Acier marocain: l’UE applique un droit hors contingent de 50 %
La Commission européenne soumet depuis le jeudi 6 août les produits sidérurgiques originaires du Maroc à un droit hors contingent de 50 % une fois les quotas tarifaires épuisés. La mesure s’inscrit dans un nouveau dispositif de sauvegarde bilatérale étendu à neuf partenaires de l’UE liés par un accord de libre-échange.

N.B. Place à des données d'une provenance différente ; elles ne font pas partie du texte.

(** C9.  On a driver instrumented by this module, a 'succeeded' and a
    'failed' notification reach the same handlers, and notifications that
    agree on request id and duration leave the same state whatever their
    outcome: [onEnd] does not look at it. *)
Theorem onEnd_outcome_blind mongodb version enabled st0 id d o1 o2 st :
  listeners mongodb = [] ->
  handlers_for (module_exports mongodb version enabled st0).1 "succeeded" =
    handlers_for (module_exports mongodb version enabled st0).1 "failed" /\
  onEnd {| end_requestId := id; duration := d; outcome := o1 |} st =
    onEnd {| end_requestId := id; duration := d; outcome := o2 |} st /\
  emit (module_exports mongodb version enabled st0).1 "succeeded"
      (NEnded {| end_requestId := id; duration := d; outcome := o1 |}) st =
    emit (module_exports mongodb version enabled st0).1 "failed"
      (NEnded {| end_requestId := id; duration := d; outcome := o2 |}) st.
Proof.
  intros L. unfold module_exports.
  destruct (negb (truthy enabled)); simpl.
  { unfold handlers_for. rewrite !emit_nil, L by done. done. }
  destruct (negb (semver_satisfies version ">=3.3 <6.0")); simpl.
  { unfold handlers_for. rewrite !emit_nil, L by done. done. }
  destruct (instrument mongodb); simpl.
  - unfold handlers_for, emit; simpl. rewrite L. done.
  - destruct (MongoClient mongodb); simpl;
      unfold handlers_for; rewrite !emit_nil, L by done; done.
Qed.

(** ** [_get] on the path the wrapper asks for *)

Lemma _get_url db :
  _get db "s.client.s.url" =
    if truthy db then
      if truthy (get_prop db "s") then
        if truthy (get_prop (get_prop db "s") "client") then
          if truthy (get_prop (get_prop (get_prop db "s") "client") "s") then
            get_prop (get_prop (get_prop (get_prop db "s") "client") "s") "url"
          else get_prop (get_prop (get_prop db "s") "client") "s"
        else get_prop (get_prop db "s") "client"
      else get_prop db "s"
    else db.
Proof.
  unfold _get. cbn [String.length _get_fuel].
  destruct (truthy db); [|done]. cbn.
  destruct (truthy (get_prop db "s")); [|done]. cbn.
  destruct (truthy (get_prop (get_prop db "s") "client")); [|done]. cbn.
  destruct (truthy (get_prop (get_prop (get_prop db "s") "client") "s")); [|done]. cbn.
  by destruct (truthy (get_prop (get_prop (get_prop (get_prop db "s") "client") "s") "url")).
Qed.

Example _get_url_of_client :
  _get (VObj {[ "s" := VObj {[ "client" :=
          VObj {[ "s" := VObj {[ "url" := VStr "mongodb://localhost:27017" ]} ]} ]} ]})
       "s.client.s.url"
  = VStr "mongodb://localhost:27017".
Proof. reflexivity. Qed.

Example _get_url_missing : _get (VObj {[ "s" := VNull ]}) "s.client.s.url" = VNull.
Proof. reflexivity. Qed.

(** ** The interception strategy *)

Lemma apply_func_result f args st : (apply_func f args st).2 = call_user (base f) args.
Proof. revert st. induction f as [id|sp cb IH]; intros st; simpl; [done|apply IH]. Qed.

Lemma apply_func_spans_other f args st sp :
  sp ∉ captures f -> spans (apply_func f args st).1 !! sp = spans st !! sp.
Proof.
  revert st. induction f as [id|r cb IH]; intros st N; simpl; [done|].
  apply not_elem_of_cons in N as [Ne N].
  rewrite IH by done. rewrite lookup_span_end. by rewrite decide_False.
Qed.

(** The operation settles the same way whatever the state. *)
Lemma run_op_outcome op arguments st : (run_op op arguments st).2 = outcome_of op arguments.
Proof.
  revert st. induction op as [r|args k IH]; intros st; simpl; [done|].
  unfold last_answer. destruct (last arguments) as [[]|]; try apply IH.
  destruct (apply_func f args st) as [st' r] eqn:A.
  rewrite IH. f_equal. f_equal.
  change r with (st', r).2. rewrite <- A. apply apply_func_result.
Qed.

(** Without a callable last argument the operation cannot reach the state. *)
Lemma run_op_no_callback op arguments st :
  (forall f, last arguments ≠ Some (VFun f)) ->
  run_op op arguments st = (st, outcome_of op arguments).
Proof.
  intros N. revert st. induction op as [r|args k IH]; intros st; simpl; [done|].
  unfold last_answer. destruct (last arguments) as [[]|] eqn:L; try apply IH.
  by destruct (N f).
Qed.

Lemma ended_iter_with_end n (s : Span) :
  ended (Nat.iter n (with_end None) s) = ended s ++ replicate n None.
Proof.
  induction n as [|n IH]; simpl; [by rewrite app_nil_r|].
  rewrite IH, <- app_assoc. f_equal.
  change (replicate n None ++ [None]) with (replicate n (@None Q) ++ replicate 1 None).
  rewrite <- replicate_add. by replace (n + 1)%nat with (S n) by lia.
Qed.

(** With the closure of lines 156-159 as last argument, the span it
    captures receives one [end()] for each application. *)
Lemma run_op_callback_ends op arguments sp cb :
  last arguments = Some (VFun (SpanEndThen sp cb)) ->
  sp ∉ captures cb ->
  forall st s, spans st !! sp = Some s ->
  spans (run_op op arguments st).1 !! sp =
    Some (Nat.iter (invocations op arguments) (with_end None) s).
Proof.
  intros L N. induction op as [r|args k IH]; intros st s S; simpl; [done|].
  rewrite L; simpl.
  destruct (apply_func cb args (span_end sp None st)) as [st' r] eqn:A.
  assert (S' : spans st' !! sp = Some (with_end None s)).
  { change st' with (st', r).1. rewrite <- A, apply_func_spans_other by done.
    rewrite lookup_span_end, decide_True by done. by rewrite S. }
  assert (R : r = last_answer arguments args).
  { unfold last_answer. rewrite L; simpl.
    change r with (st', r).2. rewrite <- A. apply apply_func_result. }
  rewrite (IH _ _ _ S'), R. by rewrite <- Nat.iter_succ_r.
Qed.
(* ===== verification/Mem.v ===== *)
(** * Byte-addressed memory

    The 32-bit address space as the kernel sees it: a total map from addresses
    to bytes, with the little-endian word accesses the page tables and the free
    list use.  A [view] is what a [char *] reads: the bytes from a pointer on. *)

From stdpp Require Import base numbers list.
From S2P Require Import Prelude Bytes.

Open Scope Z_scope.

Definition mem : Type := Z -> Z.

Definition upd (m : mem) (a v : Z) : mem := fun x => if x =? a then v else m x.

(** [*(uint* )a] and [*(uint* )a = v]. *)
Definition load32 (m : mem) (a : Z) : Z :=
  m a + 2 ^ 8 * m (a + 1) + 2 ^ 16 * m (a + 2) + 2 ^ 24 * m (a + 3).

Definition store32 (m : mem) (a v : Z) : mem :=
  upd (upd (upd (upd m a (u8 v)) (a + 1) (u8 (Z.shiftr v 8)))
           (a + 2) (u8 (Z.shiftr v 16))) (a + 3) (u8 (Z.shiftr v 24)).

(** All bytes are bytes. *)
Definition mem_ok (m : mem) : Prop := forall x, 0 <= m x < 256.

Definition view : Type := nat -> Z.
Definition at_ (m : mem) (p : Z) : view := fun i => m (u32 (p + Z.of_nat i)).
Definition next_char (p : view) : view := fun i => p (S i).
Definition bytes (l : list Z) : view := fun i => nth i l 0.

(** ** Lemmas *)

Lemma upd_eq m a v : upd m a v a = v.
Proof. unfold upd. by rewrite Z.eqb_refl. Qed.

Lemma upd_ne m a v x : x <> a -> upd m a v x = m x.
Proof. intros H. unfold upd. by destruct (Z.eqb_spec x a). Qed.

Lemma upd_ok m a v : mem_ok m -> 0 <= v < 256 -> mem_ok (upd m a v).
Proof. intros Hm Hv x. unfold upd. destruct (x =? a); auto. Qed.

Lemma u32_u32 x : u32 (u32 x) = u32 x.
Proof. unfold u32. by rewrite Z.mod_mod. Qed.

Lemma u32_add_u32 x y : u32 (u32 x + y) = u32 (x + y).
Proof. unfold u32. by rewrite Zplus_mod_idemp_l. Qed.

(** Unfold every word access and write, then decide the address equalities. *)
Ltac mem_cases :=
  repeat match goal with
  | |- context [?x =? ?y] => destruct (Z.eqb_spec x y); try lia
  end.


Lemma load32_store32_eq m a v :
  0 <= v < 2 ^ 32 -> load32 (store32 m a v) a = v.
Proof.
  intros H. unfold load32, store32, upd. mem_cases. by apply byte_combine.
Qed.

Lemma store32_other m a v x : x < a \/ a + 4 <= x -> store32 m a v x = m x.
Proof. intros H. unfold store32, upd. mem_cases; done. Qed.

Lemma load32_store32_ne m a v b :
  b + 4 <= a \/ a + 4 <= b -> load32 (store32 m a v) b = load32 m b.
Proof. intros H. unfold load32. rewrite !store32_other by lia. done. Qed.

Lemma load32_ext m m' a :
  (forall i, 0 <= i < 4 -> m (a + i) = m' (a + i)) -> load32 m a = load32 m' a.
Proof.
  intros H. unfold load32. rewrite <- (Z.add_0_r a) at 1 5.
  rewrite !H by lia. done.
Qed.

Lemma load32_range m a : mem_ok m -> 0 <= load32 m a < 2 ^ 32.
Proof.
  intros H. unfold load32.
  pose proof (H a). pose proof (H (a + 1)). pose proof (H (a + 2)).
  pose proof (H (a + 3)). lia.
Qed.

Lemma store32_ok m a v : mem_ok m -> mem_ok (store32 m a v).
Proof.
  intros H. unfold store32.
  repeat apply upd_ok; auto using u8_range.
Qed.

La Commission européenne applique depuis le jeudi 6 août un droit hors contingent de 50 % sur les produits sidérurgiques originaires du Maroc lorsque le contingent tarifaire accessible au pays exportateur est épuisé. La mesure découle du règlement d’exécution 2026/1930, publié la veille au Journal officiel de l’Union européenne, selon un communiqué aux usagers diffusé par l’administration des douanes de Finlande.
Le prélèvement vise les marchandises couvertes par le règlement sidérurgique européen dès que le quota ouvert au bénéfice du pays concerné n’est plus disponible. La douane finlandaise précise que l’importation dans l’Union de ces produits « doit être soumise à un droit hors contingent de 50 %, lorsque le contingent tarifaire auquel ces pays ont accès a été épuisé ».
Le Maroc n’est pas le seul partenaire concerné par ce mécanisme. Le dispositif couvre également l’Albanie, Israël, la Jordanie, la Macédoine du Nord, la Serbie, la Suisse, la Tunisie et la Turquie.
Ces neuf États ont en commun d’être liés à l’Union européenne par un accord de libre-échange. Cette situation les plaçait jusqu’ici en dehors du champ des mesures de sauvegarde de droit commun appliquées aux importations sidérurgiques.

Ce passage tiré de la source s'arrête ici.